**PROBLEM TO SOLVE**: Would you retype every record below exactly as written?

**GIVEN INFORMATION**:

(** [(1 / s) ^ t = s ^ (- t)] *)
Lemma Rpower_inv_base (s t : R) : 0 < s -> Rpower (1 / s) t = Rpower s (- t).
Proof.
  intros Hs. unfold Rpower. rewrite Rdiv_1_l, ln_Rinv by assumption.
  f_equal. lra.
Qed.

(** The width of the ring of step [step], in closed form. *)
Lemma prgValue_closed (s0 o : R) (step : Z) :
  0 < s0 -> 0 < o ->
  prgValue_at (Fin s0) (ring_q (Fin o) (Fin s0)) step
  = Fin (Rpower s0 (1 - (IZR step - 1) * 5 / o)).
Proof.
  intros Hs Ho. unfold prgValue_at, ring_q. nsimpl.
  assert (Ho5 : 0 < o / 5) by (apply Rdiv_lower_lt; lra).
  assert (He : 0 < 1 / (o / 5)) by (apply Rdiv_lower_lt; lra).
  assert (Hb : 0 < 1 / s0) by (apply Rdiv_lower_lt; lra).
  unfold Math_pow at 2.
  replace (R_eqb (1 / (o / 5)) 0) with false
    by (symmetry; apply R_eqb_false; lra).
  replace (R_eqb (1 / s0) 0) with false by (symmetry; apply R_eqb_false; lra).
  replace (R_ltb 0 (1 / s0)) with true by (symmetry; apply R_ltb_true; lra).
  unfold Math_pow.
  destruct (R_eqb (IZR step - 1) 0) eqn:E0.
  - apply R_eqb_true in E0. cbn [nmul]. rewrite E0. f_equal.
    replace (1 - 0 * 5 / o) with 1 by (field; lra).
    rewrite Rpower_1 by assumption. lra.
  - pose proof (Rpower_pos (1 / s0) (1 / (o / 5))) as Hq.
    replace (R_eqb (Rpower (1 / s0) (1 / (o / 5))) 0) with false
      by (symmetry; apply R_eqb_false; lra).
    replace (R_ltb 0 (Rpower (1 / s0) (1 / (o / 5)))) with true
      by (symmetry; apply R_ltb_true; lra).
    cbn [nmul]. f_equal.
    rewrite Rpower_mult, Rpower_inv_base by assumption.
    rewrite <- (Rpower_1 s0 Hs) at 1. rewrite <- Rpower_plus.
    f_equal. field. lra.
Qed.

Lemma Rpower_gt_1 (s e : R) : 1 < s -> (1 < Rpower s e <-> 0 < e).
Proof.
  intros Hs. rewrite <- (Rpower_O s) at 1 by lra. split.
  - intros H. destruct (Rle_lt_dec e 0) as [Hle|]; [|assumption].
    pose proof (Rle_Rpower s e 0 ltac:(lra) Hle). lra.
  - apply Rpower_lt. assumption.
Qed.

(** ** The rings of a target, one by one *)

Lemma spec_ringWidth_gt_1 (s0 o : R) (k : Z) :
  1 < s0 -> 0 < o ->
  (1 < spec_ringWidth s0 o k <-> (IZR k - 1) * 5 < o).
Proof.
  intros Hs Ho. unfold spec_ringWidth. rewrite Rpower_gt_1 by assumption.
  split; intros H.
  - assert ((IZR k - 1) * 5 / o < 1) by lra.
    assert (E : (IZR k - 1) * 5 = (IZR k - 1) * 5 / o * o) by (field; lra).
    rewrite E. nra.
  - assert ((IZR k - 1) * 5 / o < 1) by (apply Rdiv_upper; lra). lra.
Qed.








(** ** The rings in the terms of the code *)

Lemma prgValue_at_1 (s0 : R) (q : num) : prgValue_at (Fin s0) q 1 = Fin s0.
Proof.
  unfold prgValue_at, num_of_Z. rewrite nsub_Fin. unfold Math_pow.
  replace (R_eqb (1 - 1) 0) with true by (symmetry; apply R_eqb_true; lra).
  cbn [nmul]. f_equal. lra.
Qed.

Lemma ring_width_1 (s0 : R) (q : num) : ring_width (Fin s0) q 1 = s0.
Proof. unfold ring_width. rewrite prgValue_at_1. reflexivity. Qed.

Lemma ring_width_closed (s0 o : R) (k : Z) :
  0 < s0 -> 0 < o ->
  ring_width (Fin s0) (ring_q (Fin o) (Fin s0)) k = spec_ringWidth s0 o k.
Proof.
  intros Hs Ho. unfold ring_width. rewrite prgValue_closed by assumption.
  reflexivity.
Qed.






(** A target whose [startR] is below 5 paints nothing. *)
Lemma target_rings_empty (k : target_call) (l : list paint) (o s0 : R) :
  target_rings k l -> call_outR k = Fin o ->
  ring_startR (Fin o) (call_rect k) = Fin s0 ->
  s0 < 5 -> l = [].
Proof.
  intros (o' & s1 & n & e & Eo & Es & Ch & _ & St) Eo' Es' B5.
  rewrite Eo in Eo'. injection Eo' as ->.
  rewrite Eo, Es' in Es. injection Es as <-.
  inversion Ch; subst; [reflexivity|lra].
Qed.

**TASK RESPONSE**:
(** [(1 / s) ^ t = s ^ (- t)] *)
Lemma Rpower_inv_base (s t : R) : 0 < s -> Rpower (1 / s) t = Rpower s (- t).
Proof.
  intros Hs. unfold Rpower. rewrite Rdiv_1_l, ln_Rinv by assumption.
  f_equal. lra.
Qed.

(** The width of the ring of step [step], in closed form. *)
Lemma prgValue_closed (s0 o : R) (step : Z) :
  0 < s0 -> 0 < o ->
  prgValue_at (Fin s0) (ring_q (Fin o) (Fin s0)) step
  = Fin (Rpower s0 (1 - (IZR step - 1) * 5 / o)).
Proof.
  intros Hs Ho. unfold prgValue_at, ring_q. nsimpl.
  assert (Ho5 : 0 < o / 5) by (apply Rdiv_lower_lt; lra).
  assert (He : 0 < 1 / (o / 5)) by (apply Rdiv_lower_lt; lra).
  assert (Hb : 0 < 1 / s0) by (apply Rdiv_lower_lt; lra).
  unfold Math_pow at 2.
  replace (R_eqb (1 / (o / 5)) 0) with false
    by (symmetry; apply R_eqb_false; lra).
  replace (R_eqb (1 / s0) 0) with false by (symmetry; apply R_eqb_false; lra).
  replace (R_ltb 0 (1 / s0)) with true by (symmetry; apply R_ltb_true; lra).
  unfold Math_pow.
  destruct (R_eqb (IZR step - 1) 0) eqn:E0.
  - apply R_eqb_true in E0. cbn [nmul]. rewrite E0. f_equal.
    replace (1 - 0 * 5 / o) with 1 by (field; lra).
    rewrite Rpower_1 by assumption. lra.
  - pose proof (Rpower_pos (1 / s0) (1 / (o / 5))) as Hq.
    replace (R_eqb (Rpower (1 / s0) (1 / (o / 5))) 0) with false
      by (symmetry; apply R_eqb_false; lra).
    replace (R_ltb 0 (Rpower (1 / s0) (1 / (o / 5)))) with true
      by (symmetry; apply R_ltb_true; lra).
    cbn [nmul]. f_equal.
    rewrite Rpower_mult, Rpower_inv_base by assumption.
    rewrite <- (Rpower_1 s0 Hs) at 1. rewrite <- Rpower_plus.
    f_equal. field. lra.
Qed.

Lemma Rpower_gt_1 (s e : R) : 1 < s -> (1 < Rpower s e <-> 0 < e).
Proof.
  intros Hs. rewrite <- (Rpower_O s) at 1 by lra. split.
  - intros H. destruct (Rle_lt_dec e 0) as [Hle|]; [|assumption].
    pose proof (Rle_Rpower s e 0 ltac:(lra) Hle). lra.
  - apply Rpower_lt. assumption.
Qed.

(** ** The rings of a target, one by one *)

Lemma spec_ringWidth_gt_1 (s0 o : R) (k : Z) :
  1 < s0 -> 0 < o ->
  (1 < spec_ringWidth s0 o k <-> (IZR k - 1) * 5 < o).
Proof.
  intros Hs Ho. unfold spec_ringWidth. rewrite Rpower_gt_1 by assumption.
  split; intros H.
  - assert ((IZR k - 1) * 5 / o < 1) by lra.
    assert (E : (IZR k - 1) * 5 = (IZR k - 1) * 5 / o * o) by (field; lra).
    rewrite E. nra.
  - assert ((IZR k - 1) * 5 / o < 1) by (apply Rdiv_upper; lra). lra.
Qed.








(** ** The rings in the terms of the code *)

Lemma prgValue_at_1 (s0 : R) (q : num) : prgValue_at (Fin s0) q 1 = Fin s0.
Proof.
  unfold prgValue_at, num_of_Z. rewrite nsub_Fin. unfold Math_pow.
  replace (R_eqb (1 - 1) 0) with true by (symmetry; apply R_eqb_true; lra).
  cbn [nmul]. f_equal. lra.
Qed.

Lemma ring_width_1 (s0 : R) (q : num) : ring_width (Fin s0) q 1 = s0.
Proof. unfold ring_width. rewrite prgValue_at_1. reflexivity. Qed.

Lemma ring_width_closed (s0 o : R) (k : Z) :
  0 < s0 -> 0 < o ->
  ring_width (Fin s0) (ring_q (Fin o) (Fin s0)) k = spec_ringWidth s0 o k.
Proof.
  intros Hs Ho. unfold ring_width. rewrite prgValue_closed by assumption.
  reflexivity.
Qed.






(** A target whose [startR] is below 5 paints nothing. *)
Lemma target_rings_empty (k : target_call) (l : list paint) (o s0 : R) :
  target_rings k l -> call_outR k = Fin o ->
  ring_startR (Fin o) (call_rect k) = Fin s0 ->
  s0 < 5 -> l = [].
Proof.
  intros (o' & s1 & n & e & Eo & Es & Ch & _ & St) Eo' Es' B5.
  rewrite Eo in Eo'. injection Eo' as ->.
  rewrite Eo, Es' in Es. injection Es as <-.
  inversion Ch; subst; [reflexivity|lra].
Qed.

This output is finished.